(** [CqrsEmailReservationGateway] and [CqrsUserAccountGateway]; a panic of the
    executor is theirs. *)
Definition cqrs_email_gateway (executor : CommandExecutor W EmailReservationCommand EmailReservationError) :
    EmailReservationGateway W := {|
  email_execute_with_outbox command tasks w :=
    executor (email_aggregate_id command) command tasks w |}.
Definition cqrs_account_gateway (executor : CommandExecutor W UserAccountCommand UserAccountError) :
    UserAccountGateway W := {|
  account_execute_with_outbox command tasks w :=
    executor (account_aggregate_id command) command tasks w |}.

(** [Utc::now] is read at each call. *)
Definition system_registration_clock (utc_now : W -> DateTime) : RegistrationClock W := utc_now.

(** The router serves one request, given what the handler would draw. *)
Record ApplicationParts := {
  router : material -> DateTime -> method -> list rstr -> option Value -> W -> option Response * W;
  dispatcher_factory : TaskDispatcherFactory (W := W);
}.

(** [None] is the panic of the default configuration's [expect]. *)
Definition build (stdout : Writer (W:=W)) (utc_now : W -> DateTime) (fresh : W -> Uuid) : option ApplicationParts :=
  command_config ← command_config_default;
  let email_gateway := cqrs_email_gateway (command_executor (St := EmailReservation) command_config) in
  let account_gateway := cqrs_account_gateway (command_executor (St := UserAccount) command_config) in
  let registration := @registration_service _ _ _ _ W email_gateway account_gateway in
  let email_reservation := @email_reservation_service _ _ _ W email_gateway in
  Some {| router := @serve _ _ _ W email_reservation registration;
          dispatcher_factory _ := @application_dispatcher _ _ _ W email_gateway account_gateway stdout
            (system_registration_clock utc_now) fresh |}.
End Executor.

(** ** The default configuration *)

Lemma policy_default_ok `{F64Laws} : exists p, policy_default = Ok p /\ policy_ok p.
Proof.
  assert (Hj : (0 <= rnd (2 # 10) <= 1)%Q).
  { split; [by apply rnd_nonneg|]. rewrite <- (rnd_exact 1) by lia. by apply rnd_mono. }
  assert (Hp : exists p, policy_default = Ok p).
  { unfold policy_default, policy_new. simpl.
    rewrite (proj2 (Qle_bool_iff _ _) (proj1 Hj)), (proj2 (Qle_bool_iff _ _) (proj2 Hj)). simpl. eauto. }
  destruct Hp as [p Hp]. exists p. split; [done|]. by eapply policy_new_ok in Hp.
Qed.

Lemma command_config_default_ok `{F64Laws} :
  exists config, command_config_default = Some config /\ policy_ok (conflict_retry config) /\
    snapshot_interval config = 25.
Proof.
  destruct policy_default_ok as (p & Hp & Hok). unfold command_config_default, command_config_new. rewrite Hp.
  simpl. eauto.
Qed.

(** ** The assembled program is a service *)

Section Assembled.
Context `{F64Laws, UuidLaws, EmailLaws, ChronoLaws, TokenDigest, HttpCrates} {W Replay : Type}
  (view : W -> service_state) `{CqrsEs W Replay}.
Context (pool : PgPool W) (reader : PersistedEventRepository W Replay) (draws : Z -> Q -> Q -> Q)
  (stdout : Writer (W:=W)) (now : W -> DateTime) (fresh : W -> Uuid) (unused : W -> UserAccountId -> Prop)
  (others : relation W).

(** What other processes do between two moments of this one: steps of the
    service, none of which uses an account ID that this process has drawn. *)
Class OthersLaws := {
  others_steps w w' : others w w' -> rtc service_step (view w) (view w');
  others_unused w w' id : others w w' -> unused w id -> unused w' id;
  unused_new w id : unused w id -> ~ id_issued (sv_db (view w)) id;
}.

(** The pool reaches the tables of the service, and a lost reply is no answer
    of the database. *)
Class PoolLaws := {
  pool_reads w : pool_db pool w = sv_db (view w);
  pool_writes d w : view (pool_write pool d w) = wrote (view w) d;
  pool_link_answers w : link_ok (pool_link pool w);
  pool_waits w : others w (pool_acquire pool w);
  pool_instant w : Instant.valid (ce_instant (pool_claim pool w));
  pool_jitter w id : jitter_in_range (re_jitter (pool_recover pool w) id);
  pool_unused w id : unused w id -> unused (pool_write pool (pool_db pool w) w) id;
}.

(** Documented of [cqrs_es] over [postgres_es]: [execute] loads the aggregate as
    the tables have it at some moment, by its snapshot and the events after it or
    by all its events; a rejection is returned, and the accepted events, which the
    sink has applied, are handed to [persist] at a later moment, with a snapshot when
    one is due, for which they are applied again.  A panic of the aggregate comes
    before anything is written. *)
Inductive cqrs_run {St C E D} `{Aggregate St C E D} (repository : PersistedEventRepository W Replay)
    (key : rstr) (c : C) (w : W) : option (result (AggregateError D) unit) -> W -> Prop :=
| cqrs_unread w' e : others w w' -> technical e -> cqrs_run repository key c w (Some (Err e)) w'
| cqrs_rejected w0 w' s n v e :
    others w w0 -> loads (sv_db (view w0)) key s n v -> agg_handle s c = Some (Err e) -> others w0 w' ->
    cqrs_run repository key c w (Some (Err (UserError e))) w'
| cqrs_unchanged w0 w' s n v :
    others w w0 -> loads (sv_db (view w0)) key s n v -> agg_handle s c = Some (Ok []) -> others w0 w' ->
    cqrs_run repository key c w (Some (Ok tt)) w'
| cqrs_panicked w0 w' s n v :
    others w w0 -> loads (sv_db (view w0)) key s n v ->
    (agg_handle s c = None \/ exists es, agg_handle s c = Some (Ok es) /\
      (apply_all s es = None \/ exists s1, apply_all s es = Some s1 /\ apply_all s1 es = None)) ->
    others w0 w' -> cqrs_run repository key c w None w'
| cqrs_written w0 w1 w2 w' s n v es s1 snapshot metadata r :
    others w w0 -> loads (sv_db (view w0)) key s n v -> agg_handle s c = Some (Ok es) ->
    apply_all s es = Some s1 ->
    (snapshot = None \/ exists s2, apply_all s1 es = Some s2 /\
       snapshot = Some (key, state_to_json s2, v + 1)) ->
    others w0 w1 ->
    @persist _ _ repository (agg_type St) (serialize key metadata n es) snapshot w1 = (r, w2) -> others w2 w' ->
    cqrs_run repository key c w (Some (map_err aggregate_error_of r)) w'.

Class CqrsLaws := cqrs_runs : forall {St C E D} `{Aggregate St C E D} self interval key (c : C) w r w',
  cqrs_execute (St := St) (outbox_repository pool reader self) interval key c w = (r, w') ->
  cqrs_run (St := St) (outbox_repository pool reader self) key c w r w'.

Context `{!OthersLaws, !PoolLaws, !CqrsLaws, !ConsoleLaws view stdout}.

(** *** The queue *)

Section Transactions.
Context (queue : PostgresTaskQueue W).
Hypothesis queue_pool : pq_pool queue = pool.

(** Its operations are transactions of the service. *)
Lemma postgres_settle_transactions : @QueueTableLaws _ _ _ _ W view (postgres_settlements queue).
Proof.
  intros task request w r w'. simpl. unfold postgres_settle. rewrite queue_pool.
  set (w1 := pool_acquire pool w). rewrite pool_reads.
  destruct (settle _ _ _ _) as [r0 d] eqn:E. intros [= <- <-].
  exists (pool_settle pool w1), (view w1). rewrite E, pool_writes. split_and!; [|done|done].
  apply others_steps, pool_waits.
Qed.

Lemma postgres_claim_transactions : @ClaimTableLaws _ _ _ _ W view (postgres_claims queue).
Proof.
  intros format owner limit lease w r w'. simpl. unfold postgres_claim. rewrite queue_pool.
  set (w1 := pool_acquire pool w). rewrite pool_reads.
  destruct (claim _ _ _ _ _ _) as [r0 d] eqn:E. intros [= <- <-].
  exists (pool_claim pool w1), (view w1). rewrite E, pool_writes. split_and!; [|apply others_steps, pool_waits|done..].
  apply pool_instant.
Qed.

Lemma postgres_recover_steps limit w r w' :
  0 <= limit -> postgres_recover queue limit w = Some (r, w') -> rtc service_step (view w) (view w').
Proof.
  intros Hl. unfold postgres_recover. rewrite queue_pool. set (w1 := pool_acquire pool w). rewrite pool_reads.
  destruct (recover_expired _ _ _) as [[r0 d]|] eqn:E; [|done]. intros [= _ <-]. rewrite pool_writes.
  etrans; [apply others_steps, (pool_waits w)|]. apply rtc_once, ss_queue.
  change d with (r0, d).2. eapply table_recover; [done|apply pool_jitter|done].
Qed.
End Transactions.

Hypothesis draws_in_range : forall k lo hi, (lo <= hi -> lo <= draws k lo hi <= hi)%Q.

(** A run over the repository of one task list is a run on the tables. *)
Lemma framework_for_runs {St C E D} `{AggregateLaws St C E D} (ready : W -> Prop) (adm : db -> Prop)
    interval tasks key (c : C) w r w' :
  (forall w w', others w w' -> ready w -> ready w') ->
  (forall w, ready w -> ready (pool_write pool (pool_db pool w) w)) ->
  (forall w, ready w -> adm (sv_db (view w))) ->
  ready w -> framework_for (St := St) pool reader interval tasks key c w = (r, w') ->
  run_on (St := St) adm tasks key c (view w) r (view w') /\ (r = Some (Err AggregateConflict) -> ready w').
Proof.
  intros Ho Hp Ha Hw Hrun. apply cqrs_runs in Hrun.
  destruct Hrun as [w' e Hs He|w0 w' s n v e Hs0 Hl Hh Hs|w0 w' s n v Hs0 Hl Hh Hs|w0 w' s n v Hs0 Hl Hh Hs
    |w0 w1 w2 w' s n v es s1 snapshot metadata r Hs0 Hl Hh Hs1 Hsn Hs2 Hpe Hs3].
  - split; [|by intros [= ->]; destruct He as [?|[?|?]]].
    exists (view w), (view w), (sv_db (view w)). split_and!; [done|done|by apply Ha|by apply run_unread|].
    right. split; [done|by apply others_steps].
  - split; [|done]. exists (view w0), (view w0), (sv_db (view w0)). split_and!;
      [by apply others_steps|done|by apply Ha, (Ho w)|by eapply run_rejected|].
    right. split; [done|by apply others_steps].
  - split; [|done]. exists (view w0), (view w0), (sv_db (view w0)). split_and!;
      [by apply others_steps|done|by apply Ha, (Ho w)|by eapply run_unchanged|].
    right. split; [done|by apply others_steps].
  - split; [|done]. exists (view w0), (view w0), (sv_db (view w0)). split_and!;
      [by apply others_steps|done|by apply Ha, (Ho w)|by eapply run_panicked|].
    right. split; [done|by apply others_steps].
  - assert (Hw1 : ready w1) by eauto. cbn [persist outbox_repository] in Hpe.
    pose proof (persist_command_cases (with_outbox repository_new tasks) (pool_link pool w1) (pool_now pool w1)
      (agg_type St) (serialize key metadata n es) snapshot (pool_db pool w1)) as Hc.
    destruct (persist_command _ _ _ _ _ _ _) as [r0 d'] eqn:Ed. injection Hpe as -> <-. split.
    + exists (view w0), (view w1), d'. split_and!; [by apply others_steps..|by apply Ha| |].
      * rewrite pool_reads in Ed. eapply run_written; try done. apply pool_link_answers.
      * left. rewrite <- pool_writes. by apply others_steps.
    + intros Hr. eapply Ho; [done|]. destruct Hc as (_ & _ & [->|(e & Hle & -> & _)]).
      * by intros ->.
      * by apply Hp.
      * pose proof (pool_link_answers w1) as Hlk. rewrite Hle in Hlk. simpl in Hlk, Hr.
        by destruct (map_sqlx_error e).
Qed.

Exercise brief: Return, from the material above, each line holding the string "CommandExecutor".

Written answer:
Definition cqrs_email_gateway (executor : CommandExecutor W EmailReservationCommand EmailReservationError) :
Definition cqrs_account_gateway (executor : CommandExecutor W UserAccountCommand UserAccountError) :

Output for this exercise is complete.